Robert de Baudricourt had always been credited for sending Jehanne to the Dauphin, and the rendezvous with the Duke of Lorraine treated as an aside. But no writer has ever offered a theory about what, other than the stress of invisible political pressures, changed Baudricourt's mind. But it is obvious that somebody changed their minds, especially the Duke of Lorraine. What might that letter of "safe conduct' contained? Robert Baudricourt seems to have done an about-face after its arrival. Somehow Joan persuaded men on different sides of the civil war to help her. Whe she left Vaucouleurs, she had a new horse, a sword from Baudricourt, new clothes, an escort of brave knights, and money in her pocket. Her visit to Vaucouleurs turned out to be the most profitable trip she had ever made up until that day...
3) Jehanne the Spellbinder: Joan was a looker, from what her companions testified. But in spite of Joan's basic female attractiveness, the men around her were awed and neutralized by her. Her very first escorts openly admitted later of volunteering to take her to see the Dauphin, with no more noble agenda than sleeping with her. This was actually testimony made at her rehabilitation many years after the fact, when these men were old and misty-eyed. They were, strangely PROUD that they had not gained their objectives, but that she had.
Her scribe Jean d' Aulon explained what was often testified:
“Although she was a young woman, beautiful and well-formed, and when helping to arm her or otherwise, I have often seen her breasts, and although sometimes when I was dressing her wounds I have seen her legs quite bare, and I have gone close to her many times, and I was strong, young and vigorous in those days, never, despite any sight or contact I had with the maid, was my body moved to any carnal desire for her."
Even Joan's most humble appraiser, V. Sackville West, the devoted researcher, who earnestly argued and believed Joan was coarse and plain, if not downright homely, admitted Perceval de Boulainvilliers wrote in Latin a colloquialism that might have been a kind of begrudging compliment... to the effect that she was passably good-looking. The key word being elegantiae, which could suggest stylish, elegant, even fetching... And what he never seemed to realize was this might have been a deliberate understatement, a facetious comment known by all to grossly minimize her charm.

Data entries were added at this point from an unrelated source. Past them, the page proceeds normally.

(** * Agent-E browser skills: click and text entry by selector

    A shallow embedding of
      - [ae/core/skills/click_using_selector.py]
      - [ae/core/skills/enter_text_using_selector.py]
    and of the JavaScript snippets these modules send to the page.

    The Python coroutines talk to a live browser through Playwright.  They
    are embedded as programs over an explicit signature of calls; a browser
    is any machine that answers those calls, and running a program against
    a browser yields the list of calls made (with their answers) together
    with the value returned or the exception raised.

    Calls to [logger] and [traceback.print_exc] only write to the transient
    log and hand nothing back to the program; they are left out.  The
    float [wait_before_execution] is a rational, and cancellation of a
    coroutine is not modelled.

    Contents:
      - values, calls, programs, browsers and runs;
      - [Click] and [EnterText], the two Python modules;
      - [InPage], the scripts over a small DOM;
      - [Fixture], test pages to run the skills on;
      - the logs each pipeline can leave, and the properties C1 to C10. *)

From Stdlib Require Import ZArith QArith Ascii String List Eqdep_dec.
From stdpp Require Import base strings list gmap.
Import ListNotations.

Local Open Scope string_scope.
Local Open Scope list_scope.

(** ** Strings *)

(** The double quote character (ASCII 34), escaped inside the Python
    f-strings of the source. *)
Definition dq : string := String (ascii_of_nat 34) EmptyString.

Notation "s1 ^^ s2" := (String.append s1 s2)
  (at level 60, right associativity) : string_scope.

(** ** Python values used by the skills *)

(** Exceptions: the class name and the message ([str(e)]).  Every class
    that occurs derives from [Exception], so [except Exception] catches
    each of them. *)
Record exception : Type := Raised { exn_class : string; exn_msg : string }.

(** [repr] of a [str]: the text between quotes, with the quote in use,
    the backslash and the control characters escaped.  Double quotes are
    used only when the text holds a single quote and no double quote.
    Bytes above 127 stand for the UTF-8 encoding of printable characters
    and are kept. *)
Definition hex_digit (n : nat) : ascii :=
  match String.get n "0123456789abcdef" with
  | Some c => c
  | None => "0"%char
  end.

Definition repr_char (quote c : ascii) : string :=
  let n := nat_of_ascii c in
  if Ascii.eqb c quote || Ascii.eqb c "\"%char then String "\" (String c "")
  else if Nat.eqb n 9 then "\t"
  else if Nat.eqb n 10 then "\n"
  else if Nat.eqb n 13 then "\r"
  else if Nat.ltb n 32 || Nat.eqb n 127
       then String "\" (String "x" (String (hex_digit (n / 16))
                                      (String (hex_digit (n mod 16)) "")))
       else String c "".

Fixpoint contains (c : ascii) (s : string) : bool :=
  match s with
  | EmptyString => false
  | String c' rest => Ascii.eqb c c' || contains c rest
  end.

Fixpoint repr_chars (quote : ascii) (s : string) : string :=
  match s with
  | EmptyString => EmptyString
  | String c rest => repr_char quote c ^^ repr_chars quote rest
  end.

Definition repr (s : string) : string :=
  let quote :=
    if contains "'"%char s && negb (contains (ascii_of_nat 34) s)
    then ascii_of_nat 34 else "'"%char in
  String quote (repr_chars quote s ^^ String quote "").

Definition ValueError (msg : string) : exception := Raised "ValueError" msg.
(** [str] of a [KeyError] is the [repr] of its argument. *)
Definition KeyError (key : string) : exception := Raised "KeyError" (repr key).
Definition TimeoutError (msg : string) : exception := Raised "TimeoutError" msg.
Definition PlaywrightError (msg : string) : exception := Raised "Error" msg.

(** The outcome of an awaited call: a value, or a raised exception. *)
Inductive result (A : Type) : Type :=
| Ok (a : A)
| Raise (e : exception).
Arguments Ok {A} a.
Arguments Raise {A} e.

(** How an f-string renders an [Optional[str]]. *)
Definition format_optional (v : option string) : string :=
  match v with
  | Some s => s
  | None => "None"
  end.

(** Browser-side objects are known to Python through handles. *)
Definition Page : Type := nat.
Definition ElementHandle : Type := nat.

(** Values crossing the [evaluate] boundary (JSON-serialisable). *)
Inductive jsval : Type :=
| JUndefined
| JNull
| JString (s : string)
| JObject (fields : gmap string string).

Definition jsval_is_string (v : jsval) (s : string) : bool :=
  match v with
  | JString s' => String.eqb s' s
  | _ => false
  end.

(** ** The in-page scripts

    Four JavaScript snippets are sent to the page.  Each is named here and
    given its meaning over a small DOM model in [Module InPage] below. *)
Inductive script : Type :=
| js_tag_name       (* element => element.tagName.toLowerCase() *)
| js_parent_node    (* element => element.parentNode *)
| js_click_code     (* the [js_code] of perform_javascript_click *)
| js_fill_code.     (* the script of custom_fill_element *)

(** ** Calls a skill can await *)

(** Playwright and asyncio calls; any of them may raise. *)
Inductive op : Type :=
| AsyncioWaitFor (awaited : op) (timeout : Z)
| PageWaitForSelector (page : Page) (selector : string) (state : string) (timeout : Z)
| PageQuerySelector (page : Page) (selector : string)
| PageEvaluate (page : Page) (code : script) (arg : jsval)
| KeyboardType (page : Page) (text : string) (delay : option Z)
| ScrollIntoViewIfNeeded (element : ElementHandle) (timeout : Z)
| WaitForElementState (element : ElementHandle) (state : string) (timeout : Z)
| ElementEvaluate (element : ElementHandle) (code : script)
| ElementEvaluateHandle (element : ElementHandle) (code : script)
| GetAttribute (element : ElementHandle) (name : string)
| SelectOption (element : ElementHandle) (value : option string)
| Focus (element : ElementHandle)
| ElementClick (element : ElementHandle) (force : bool) (timeout : Z).

(** What each call hands back when it does not raise. *)
Fixpoint resp (o : op) : Type :=
  match o with
  | AsyncioWaitFor awaited _ => resp awaited
  | PageWaitForSelector _ _ _ _ => option ElementHandle
  | PageQuerySelector _ _ => option ElementHandle
  | PageEvaluate _ _ _ => jsval
  | KeyboardType _ _ _ => unit
  | ScrollIntoViewIfNeeded _ _ => unit
  | WaitForElementState _ _ _ => unit
  | ElementEvaluate _ _ => jsval
  | ElementEvaluateHandle _ _ => ElementHandle
  | GetAttribute _ _ => option string
  | SelectOption _ _ => list string
  | Focus _ => unit
  | ElementClick _ _ _ => unit
  end.

(** Modelled from the spec: [PlaywrightManager] (ae/core/playwright_manager.py)
    lives outside the two skill modules.  Section 6 of the specification
    gives its interface: the current page or none if no session is open,
    and fire-and-forget [highlight_element] / [notify_user] whose answer
    the skills never consume.  [asyncio.sleep] completes after its delay.
    None of these raises. *)
Inductive collab : Type :=
| GetCurrentPage
| HighlightElement (selector : string) (add_highlight : bool)
| NotifyUser (message : string)
| AsyncioSleep (delay : Q).

Definition collab_resp (c : collab) : Type :=
  match c with
  | GetCurrentPage => option Page
  | HighlightElement _ _ => unit
  | NotifyUser _ => unit
  | AsyncioSleep _ => unit
  end.

(** ** Programs *)

(** A coroutine is a tree: it returns, raises, or awaits a call and goes
    on with the answer. *)
Inductive prog (A : Type) : Type :=
| Return (a : A)
| Throw (e : exception)
| Await (o : op) (k : result (resp o) -> prog A)
| AwaitCollab (c : collab) (k : collab_resp c -> prog A).
Arguments Return {A} a.
Arguments Throw {A} e.
Arguments Await {A} o k.
Arguments AwaitCollab {A} c k.

Fixpoint bind {A B} (p : prog A) (f : A -> prog B) : prog B :=
  match p with
  | Return a => f a
  | Throw e => Throw e
  | Await o k => Await o (fun r => bind (k r) f)
  | AwaitCollab c k => AwaitCollab c (fun x => bind (k x) f)
  end.

(** [try: p except Exception as e: handler e] *)
Fixpoint try_except {A} (p : prog A) (handler : exception -> prog A) : prog A :=
  match p with
  | Return a => Return a
  | Throw e => handler e
  | Await o k => Await o (fun r => try_except (k r) handler)
  | AwaitCollab c k => AwaitCollab c (fun x => try_except (k x) handler)
  end.

(** [await call]: an exception raised by the call propagates. *)
Definition await (o : op) : prog (resp o) :=
  Await o (fun r => match r with Ok x => Return x | Raise e => Throw e end).

Definition await_collab (c : collab) : prog (collab_resp c) :=
  AwaitCollab c Return.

Yes, Joan was "passable."
A lazy, cynical King, hardened men of war, young patriots from every corner of France, would not have followed an ugly or common girl into the jaws of death. No, she was as d'Aulon, a long time friend and admirer admitted, years later, when lying would have been pointless, she was beautiful. Well formed. and yet they all swore that she was above any thing naughty... and when they were around her, so were they!

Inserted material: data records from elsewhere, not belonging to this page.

(** * komisyonlarv2: commission service and calculators

    A shallow embedding of the marketplace commission service
    ([app.py]), of the VAT calculator ([calculators/kdv.py],
    [calculators/api.py]) and of the volumetric-weight calculator
    ([calculators/desi.py]), with the properties of the specification
    stated and proved (or refuted) on the embedding.

    Conventions of the embedding.
    - Python [str] values are Rocq [string]s holding the UTF-8 encoding of
      the text.  UTF-8 is self-synchronising and order preserving, so
      substring tests, replacements of whole characters and the
      lexicographic comparison of two texts give the same answers on the
      encoding as on the code points.
    - [decimal.Decimal] values are the rationals they denote; every
      arithmetic operation rounds its exact result to the context
      precision (28 significant digits, ties to even), as the decimal
      context of [kdv.py] prescribes, and [quantize] fails when its result
      needs more digits than the precision.
    - Python [float]s are modelled twice.  The service and the VAT
      function of [app.py] are first embedded on idealised floats, the
      rationals, for the properties that do not depend on the rounding
      of the arithmetic (modules [Service], [AppKdv]).  Where the digits
      that are returned matter, the code is embedded on the floats of
      the interpreter, IEEE 754 binary64 as specified by [SpecFloat] of
      the standard library (modules [Float64], [Kdv64], [Service64],
      [Desi]).
    - A raised exception is a value of type [pyexn] in the left summand of
      [result]. *)

From Stdlib Require Import ZArith QArith Qround Qabs Qpower Lqa Lia Bool.
From Stdlib Require Import String Ascii List Permutation Sorted.
From Stdlib Require SpecFloat.
From stdpp Require Import gmap strings list fin_maps.
Import ListNotations.

#[local] Open Scope string_scope.
#[local] Open Scope Z_scope.
#[local] Open Scope Q_scope.

(** ** Exceptions and the error monad *)

(** The reason attached to a [decimal.InvalidOperation]. *)
Inductive invalid_reason :=
| ConversionSyntax      (* the text is not a number *)
| DivisionUndefined     (* 0 / 0 *)
| QuantizePrecision.    (* quantize result has more digits than the precision *)

Inductive pyexn :=
| InvalidOperation (why : invalid_reason)
| DivisionByZero                (* decimal: x / 0 with x <> 0 *)
| ZeroDivisionError             (* float division by zero *)
| KeyError (key : string)
| ValueError (msg : string).

Definition result (A : Type) : Type := (pyexn + A)%type.

Definition ok {A} (a : A) : result A := inr a.
Definition raise {A} (e : pyexn) : result A := inl e.

Definition rbind {A B} (m : result A) (k : A -> result B) : result B :=
  match m with
  | inl e => inl e
  | inr a => k a
  end.

Notation "'let*' x ':=' m 'in' k" := (rbind m (fun x => k))
  (at level 10, x name, m at level 100, k at level 200).


(** ** Rounding to an integer *)

Inductive rounding := ROUND_HALF_EVEN | ROUND_HALF_UP.

(** Nearest integer; a tie goes to the even neighbour (half-even) or away
    from zero (half-up). *)
Definition round_int (r : rounding) (x : Q) : Z :=
  let f := Qfloor x in
  match Qcompare (x - inject_Z f) (1 # 2) with
  | Lt => f
  | Gt => (f + 1)%Z
  | Eq => match r with
          | ROUND_HALF_EVEN => if Z.even f then f else (f + 1)%Z
          | ROUND_HALF_UP => if Qle_bool 0 x then (f + 1)%Z else f
          end
  end.

(** ** decimal.Decimal under the context of kdv.py *)

Module PyDecimal.

(** [getcontext().prec = 28] *)
Definition prec : Z := 28.

Fixpoint ndigits_fuel (fuel : nat) (n : Z) : Z :=
  match fuel with
  | O => 1
  | S fuel' => if (n <? 10)%Z then 1 else (1 + ndigits_fuel fuel' (n / 10))%Z
  end.

(** Number of decimal digits of a natural number (1 for 0). *)
Definition ndigits (n : Z) : Z := ndigits_fuel (Z.to_nat (Z.log2 n)) n.

(** [Decimal.adjusted()]: the exponent of the leading digit,
    floor (log10 |x|), for x <> 0. *)
Definition adjusted (x : Q) : Z :=
  let n := Z.abs (Qnum x) in
  let d := Zpos (Qden x) in
  let a0 := (ndigits n - ndigits d)%Z in
  let above :=
    if (0 <=? a0)%Z then (d * 10 ^ a0 <=? n)%Z else (d <=? n * 10 ^ (- a0))%Z in
  if above then a0 else (a0 - 1)%Z.

(** Rounding of an exact result to the context: [prec] significant
    digits, the context's rounding being ROUND_HALF_EVEN. *)
Definition round_prec (x : Q) : Q :=
  if Qeq_bool x 0 then 0
  else
    let k := (prec - 1 - adjusted x)%Z in
    inject_Z (round_int ROUND_HALF_EVEN (x * 10 ^ k)) / 10 ^ k.

Definition add (x y : Q) : Q := round_prec (x + y).
Definition sub (x y : Q) : Q := round_prec (x - y).
Definition mul (x y : Q) : Q := round_prec (x * y).

Definition div (x y : Q) : result Q :=
  if Qeq_bool y 0 then
    if Qeq_bool x 0 then raise (InvalidOperation DivisionUndefined)
    else raise DivisionByZero
  else ok (round_prec (x / y)).

Definition max (x y : Q) : Q := round_prec (if Qle_bool x y then y else x).
Definition min (x y : Q) : Q := round_prec (if Qle_bool x y then x else y).

(** [x.quantize(Decimal("0.01"), rounding=r)]: the multiple of 0.01
    nearest to [x]; InvalidOperation when the coefficient of the result
    would have more than [prec] digits. *)
Definition quantize2 (r : rounding) (x : Q) : result Q :=
  let c := round_int r (x * 100) in
  if (Z.abs c <? 10 ^ prec)%Z then ok (c # 100)
  else raise (InvalidOperation QuantizePrecision).

End PyDecimal.

(** ** Python string operations on UTF-8 encoded text *)

Module PyStr.

Definition utf8 (bs : list N) : string :=
  fold_right (fun b s => String (ascii_of_N b) s) "" bs.

Fixpoint drop (n : nat) (s : string) : string :=
  match n, s with
  | S k, String _ s' => drop k s'
  | _, _ => s
  end.

(** [sub in s] *)
Fixpoint str_in (sub s : string) : bool :=
  String.prefix sub s ||
  match s with
  | "" => false
  | String _ s' => str_in sub s'
  end.

(** [s.replace(old, new)] for a non-empty [old]: occurrences are
    replaced from left to right, without overlap.  [skip] counts the
    characters of the occurrence just replaced that are still to be
    passed over. *)
Fixpoint replace_go (old new : string) (skip : nat) (s : string) : string :=
  match s with
  | "" => ""
  | String c s' =>
      match skip with
      | S k => replace_go old new k s'
      | O =>
          if String.prefix old s
          then new ++ replace_go old new (String.length old - 1) s'
          else String c (replace_go old new O s')
      end
  end.

Fixpoint interleave (new s : string) : string :=
  match s with
  | "" => new
  | String c s' => new ++ String c (interleave new s')
  end.

Definition replace (old new s : string) : string :=
  if String.eqb old "" then interleave new s else replace_go old new 0 s.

This is amazing testimony. And although it speaks to her inner qualities, her virginity and her basic righteousness, it is rare for one person's righteousness to rub off on a whole army! I have to submit there was more to the story. Sure she was a good kid, and they loved and protected her like a sister. But maybe they had a hint, the way that commoners often do, a special sense of things, about whose sister she might be. There was something very special about her. I am saying they were partly respectful because of what she was, and partly afraid because of who she was... or might be.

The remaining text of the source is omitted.